# WORK ITEM
What do the lines from the top of the data through the line with "Context (Hcut : forall" say? Quote them exactly and include both ends.

Collected data:
Lemma free_app g a s : (forall p w, a = p ++ w -> w <> [] -> g (w ++ s) = None) -> free g s -> free g (a ++ s).
Proof.
  intros Ha Hs. induction a as [|c a IH]; [done|]. cbn. apply free_cons.
  - apply (Ha [] (c :: a)); done.
  - apply IH. intros p w -> Hw. by apply (Ha (c :: p)).
Qed.

Section Sub.
Context (f g : list Z -> option nat) (rep : pystr).
Context (Hrep : exists r, rep = 60 :: r).
(** What stands after a less-than sign does not matter to a match before it. *)
Context (Hcut : forall u r m, g (u ++ m) = None -> g (u ++ 60 :: r) = None).
(** The replacement starts no match. *)
Context (Hdead : forall p w s, rep = p ++ w -> w <> [] -> g (w ++ s) = None).

Context (Hnil : g [] = None).

(** Up to the first match the text is copied. *)
Lemma sub_shape s : sub_go f rep 0 s = s \/ exists p m r, s = p ++ m /\ sub_go f rep 0 s = p ++ 60 :: r.
Proof.
  induction s as [|c t IH]; [by left|]. cbn [sub_go]. destruct (f (c :: t)) as [n|].
  - right. destruct Hrep as [r0 ->]. exists [], (c :: t), (r0 ++ sub_go f (60 :: r0) (pred n) t). done.
  - destruct IH as [->|(p & m & r & -> & ->)]; [by left|]. right. exists (c :: p), m, r. done.
Qed.

Lemma sub_free s : (forall p q, s = p ++ q -> f q = None -> g q = None) -> forall k, free g (sub_go f rep k s).
Proof.
  induction s as [|c t IH]; intros Hs k.
  { intros p q E. symmetry in E. apply app_nil in E as [-> ->]. done. }
  assert (forall k, free g (sub_go f rep k t)) as Ht by (apply IH; intros p q ->; apply (Hs (c :: p) q); done).
  cbn [sub_go]. destruct k as [|k]; [|done]. destruct (f (c :: t)) as [n|] eqn:E.
  - apply free_app; [|done]. intros p w Ep Hw. by apply (Hdead p).
  - apply free_cons; [|done]. apply (Hs [] (c :: t)) in E; [|done].
    destruct (sub_shape t) as [->|(p & m & r & -> & ->)]; [done|]. by apply (Hcut (c :: p) r m).
Qed.
End Sub.

(** ** The two matchers *)

Lemma span_cut (P : Z -> bool) u x r m a b :
  P x = false -> span P (u ++ x :: r) = (a, b) ->
  exists u', u = a ++ u' /\ b = u' ++ x :: r
    /\ (u' <> [] -> span P (u ++ m) = (a, u' ++ m))
    /\ exists more, fst (span P (u ++ m)) = a ++ more.
Proof.
  intros Hx. revert a b. induction u as [|c u IH]; intros a b; cbn.
  { rewrite Hx. intros [= <- <-]. exists []. split_and!; [done..|]. by eexists. }
  destruct (P c) eqn:Ec.
  - destruct (span P (u ++ x :: r)) as [a' b'] eqn:E. intros [= <- <-].
    destruct (IH _ _ eq_refl) as (u' & -> & -> & Hs & more & Hm). exists u'. split_and!; [done..| |].
    + intros Hu. by rewrite (Hs Hu).
    + exists more. destruct (span P (_ ++ m)). cbn in *. by rewrite Hm.
  - intros [= <- <-]. exists (c :: u). split_and!; [done..|]. by exists [].
Qed.

Lemma dot_inside_app d more : dot_inside d = true -> dot_inside (d ++ more) = true.
Proof.
  induction d as [|x [|y [|z d]] IH]; try done. cbn -[dot_inside] in *. intros Hd.
  change (((y =? 46) || dot_inside (y :: z :: d ++ more)) = true). change (((y =? 46) || dot_inside (y :: z :: d)) = true) in Hd.
  rewrite orb_true_iff in *. destruct Hd as [?|Hd]; [by left|]. right. by apply IH.
Qed.

Section Matchers.
Context (is_word : Z -> bool).
(** [\w] on ASCII: letters, digits, the underscore. *)
Context (Hword : forall c, 0 <= c < 128 -> is_word c = ascii_word c).

Lemma email_cut u r m : email_at is_word (u ++ m) = None -> email_at is_word (u ++ 60 :: r) = None.
Proof.
  assert (local_char is_word 60 = false) as H1 by (unfold local_char; rewrite Hword by lia; reflexivity).
  assert (domain_char is_word 60 = false) as H2 by (unfold domain_char; rewrite Hword by lia; reflexivity).
  unfold email_at. destruct (span (local_char is_word) (u ++ 60 :: r)) as [a b] eqn:E. intros Hn.
  destruct (span_cut _ _ _ _ m _ _ H1 E) as (u' & -> & -> & Hs & _).
  destruct a as [|x a]; [done|]. destruct u' as [|y u']; [done|]. rewrite (Hs ltac:(done)) in Hn. cbn [app] in *.
  destruct (y =? 64); [|done].
  destruct (span (domain_char is_word) (u' ++ 60 :: r)) as [d b] eqn:Ed. cbn [fst].
  destruct (span_cut _ _ _ _ m _ _ H2 Ed) as (_ & _ & _ & _ & more & Hm). rewrite Hm in Hn.
  destruct (dot_inside d) eqn:Hd; [|done]. by rewrite (dot_inside_app d more Hd) in Hn.
Qed.

(** A run of local characters before a greater-than sign is no address. *)
Lemma email_dead_run w s : Forall (fun c => local_char is_word c = true) w -> email_at is_word (w ++ 62 :: s) = None.
Proof.
  intros Hw. unfold email_at. assert (span (local_char is_word) (w ++ 62 :: s) = (w, 62 :: s)) as ->.
  { induction Hw as [|c w Hc Hw IH]; cbn.
    - unfold local_char. by rewrite Hword by lia.
    - by rewrite Hc, IH. }
  by destruct w.
Qed.

Lemma email_dead_start s x : local_char is_word x = false -> email_at is_word (x :: s) = None.
Proof. intros Hx. unfold email_at. cbn. by rewrite Hx. Qed.

(** A replacement in angle brackets. *)
Lemma email_dead_text body p w s :
  Forall (fun c => local_char is_word c = true) body -> 60 :: body ++ [62] = p ++ w -> w <> [] ->
  email_at is_word (w ++ s) = None.
Proof.
  intros Hb E Hw. destruct p as [|x p]; cbn in E.
  { subst w. apply email_dead_start. unfold local_char. by rewrite Hword by lia. }
  injection E as <- E. destruct (exists_last Hw) as (w' & y & ->). rewrite app_assoc in E.
  apply app_inj_tail in E as [-> <-]. apply Forall_app in Hb as [_ Hb]. rewrite <- app_assoc. by apply email_dead_run.
Qed.

Lemma guid_cut u r m : guid_at (u ++ m) = None -> guid_at (u ++ 60 :: r) = None.
Proof.
  destruct u as [|z [|x u]]; [intros _; by destruct r | intros _; cbn; by destruct (z =? 48) |]. cbn [app guid_at].
  destruct ((z =? 48) && _); [|done]. cbn [andb].
  destruct (decide (16 <= length u)%nat) as [Hl|Hl]; [by rewrite !take_app_le by lia|].
  intros _. assert (forallb is_hex (take 16 (u ++ 60 :: r)) = false) as ->; [|by rewrite andb_false_r].
  rewrite take_app_ge by lia. destruct (16 - length u)%nat eqn:El; [lia|]. cbn [take].
  rewrite forallb_app. cbn. by rewrite andb_false_r.
Qed.

Lemma guid_dead_text body p w s :
  Forall (fun c => c <> 48) body -> body = p ++ w -> w <> [] -> guid_at (w ++ s) = None.
Proof.
  intros Hb -> Hw. apply Forall_app in Hb as [_ Hb]. destruct Hb as [|c w Hc _]; [done|]. cbn.
  destruct (w ++ s); [done|]. by rewrite (proj2 (Z.eqb_neq c 48)).
Qed.

Lemma text_local s : forallb ascii_word (filter (fun c => c <> 45) s) = true -> Forall (fun c => 0 <= c < 128) s ->
  Forall (fun c => local_char is_word c = true) s.
Proof.
  intros Hs Hr. apply Forall_forall. intros c Hc. rewrite Forall_forall in Hr. unfold local_char.
  destruct (decide (c = 45)) as [->|Hne]; [by rewrite orb_true_r|]. rewrite Hword by (by apply Hr).
  rewrite (proj1 (forallb_forall _ _) Hs c); [done|]. apply list_elem_of_In, list_elem_of_filter. done.
Qed.

(** No text is left with an address or a GUID in it. *)
Lemma scrub_text_free s :
  free (email_at is_word) (scrub_text is_word s) /\ free guid_at (scrub_text is_word s).
Proof.
  unfold scrub_text. set (s1 := sub_go (email_at is_word) EMAIL_TEXT 0 s).
  assert (forall b p w t, b = lit "redacted-email" \/ b = lit "redacted-guid" -> 60 :: b ++ [62] = p ++ w -> w <> [] ->
    email_at is_word (w ++ t) = None) as Hdead.
  { intros b p w t Hb. apply email_dead_text. apply text_local; [by destruct Hb; subst b|].
    destruct Hb; subst b; repeat (constructor; [cbn; lia|]); constructor. }
  assert (free (email_at is_word) s1) as H1.
  { apply sub_free; try done; [by eexists | apply email_cut |]. intros p w t. apply (Hdead (lit "redacted-email")). by left. }
  split.
  - apply sub_free; [by eexists | apply email_cut | | done |].
    + intros p w t. apply (Hdead (lit "redacted-guid")). by right.
    + intros p q E _. by apply (H1 p).
  - apply sub_free; try done; [by eexists | apply guid_cut |]. intros p w t. apply guid_dead_text.
    repeat (constructor; [cbn; lia|]). constructor.
Qed.

End Matchers.

(** ** A scrubbed tree *)

Section Tree.
Context `{Unicode} (is_word : Z -> bool).
Context (Hword : forall c, 0 <= c < 128 -> is_word c = ascii_word c).

Definition clean_text (s : pystr) : Prop := free (email_at is_word) s /\ free guid_at s.

(** A text key comes from one that is not dropped. *)
Definition key_kept (k : lua) : Prop :=
  forall s, k = VStr s -> exists t, uni_lower t ∉ DROP /\ s = scrub_text is_word t.

(** Nothing private at any depth, in values and in keys. *)
Inductive published_ok : lua -> Prop :=
  | po_text s : clean_text s -> published_ok (VStr s)
  | po_scalar v : py_string v = None -> is_table v = false -> published_ok v
  | po_table h :
      Forall (fun kx => key_kept (fst kx) /\ published_ok (fst kx) /\ published_ok (snd kx)) h -> published_ok (VTable [] h).

Lemma scrub_string v s levels : py_string v = Some s -> scrub_levels is_word (S levels) v = Ok (VStr (scrub_text is_word s)).
Proof. by destruct v; intros [= ->]. Qed.

(** The loop over the entries keeps what holds of every entry it adds. *)
Lemma scrub_fold (rec : lua -> res lua) (P : lua * lua -> Prop) l : forall out out',
  (forall k x k' x', (k, x) ∈ l -> dropped k = false -> rec k = Ok k' -> rec x = Ok x' -> P (k', x')) ->
  Forall P out -> res_fold (scrub_entry rec) out l = Ok out' -> Forall P out'.
Proof.
  induction l as [|[k x] l IH]; intros out out' Hp Ho E; cbn [res_fold] in E; [by injection E as <-|].
  inv_bind E. refine (IH _ _ _ _ E); [intros; eapply Hp; eauto; by right|].
  unfold scrub_entry in E0. destruct (dropped k) eqn:Ed; [by injection E0 as <-|]. inv_bind E0.
  destruct (hget v0 out) eqn:Eh; [done|]. inv_bind E0. injection E0 as <-.
  assert (P (v0, v1)) as Hn by (by apply (Hp k x); [left| | |]).
  clear -Ho Hn Eh. induction Ho as [|[a b] h Hab Ho IH]; cbn in *; [by constructor|].
  destruct (key_eqb a v0); [done|]. constructor; [done | by apply IH].
Qed.

Lemma scrub_ok levels : forall v w, scrub_levels is_word levels v = Ok w -> published_ok w.
Proof.
  induction levels as [|levels IH]; intros v w E; [done|].
  destruct (py_string v) as [s|] eqn:Es.
  { rewrite (scrub_string _ _ _ Es) in E. injection E as <-. apply po_text. by apply scrub_text_free. }
  destruct v as [| | | |s|s|a h]; try done; try (injection E as <-; by apply po_scalar).
  cbn [scrub_levels] in E. inv_bind E. injection E as <-. apply po_table.
  eapply scrub_fold; [|constructor|exact E0]. intros k x k' x' _ Hk Ek Ex. cbn [fst snd].
  split; [|split; by eapply IH]. intros s ->. destruct levels; [done|].
  destruct (py_string k) as [t|] eqn:Et.
  - rewrite (scrub_string _ _ _ Et) in Ek. injection Ek as <-. exists t. split; [|done].
    unfold dropped in Hk. rewrite Et in Hk. by case_bool_decide.
  - destruct k; try done. cbn [scrub_levels] in Ek. by inv_bind Ek.
Qed.

(** C37: A reference snapshot is private.  Whatever the uploaded file holds, the
    tree that is captured has no e-mail address and no object GUID in any
    text, key or value, at any depth, and every text key in it comes from a
    key that is not one of the dropped branches. *)
Theorem reference_private name g global v :
  filtered is_word name g = Ok (Some (global, v)) -> published_ok v.
Proof.
  unfold filtered. intros E. inv_bind E. destruct (kept_branches _ _); [|done]. inv_bind E. injection E as <- <-.
  by eapply scrub_ok.
Qed.

(** ** Captures are written back as they are *)

Lemma lua_get_ok v k : lua_ok v -> lua_ok (lua_get v k).
Proof.
  intros Hv. unfold lua_get. destruct v as [| | | | | |a h]; try apply ok_none. apply lua_ok_table in Hv as (_ & Hh & _).
  induction Hh as [|[k' x] h [_ Hx] Hh IH]; cbn; [apply ok_none|]. by destruct (key_eqb _ _).
Qed.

# WRITTEN RESPONSE
Lemma free_app g a s : (forall p w, a = p ++ w -> w <> [] -> g (w ++ s) = None) -> free g s -> free g (a ++ s).
Proof.
  intros Ha Hs. induction a as [|c a IH]; [done|]. cbn. apply free_cons.
  - apply (Ha [] (c :: a)); done.
  - apply IH. intros p w -> Hw. by apply (Ha (c :: p)).
Qed.

Section Sub.
Context (f g : list Z -> option nat) (rep : pystr).
Context (Hrep : exists r, rep = 60 :: r).
(** What stands after a less-than sign does not matter to a match before it. *)
Context (Hcut : forall u r m, g (u ++ m) = None -> g (u ++ 60 :: r) = None).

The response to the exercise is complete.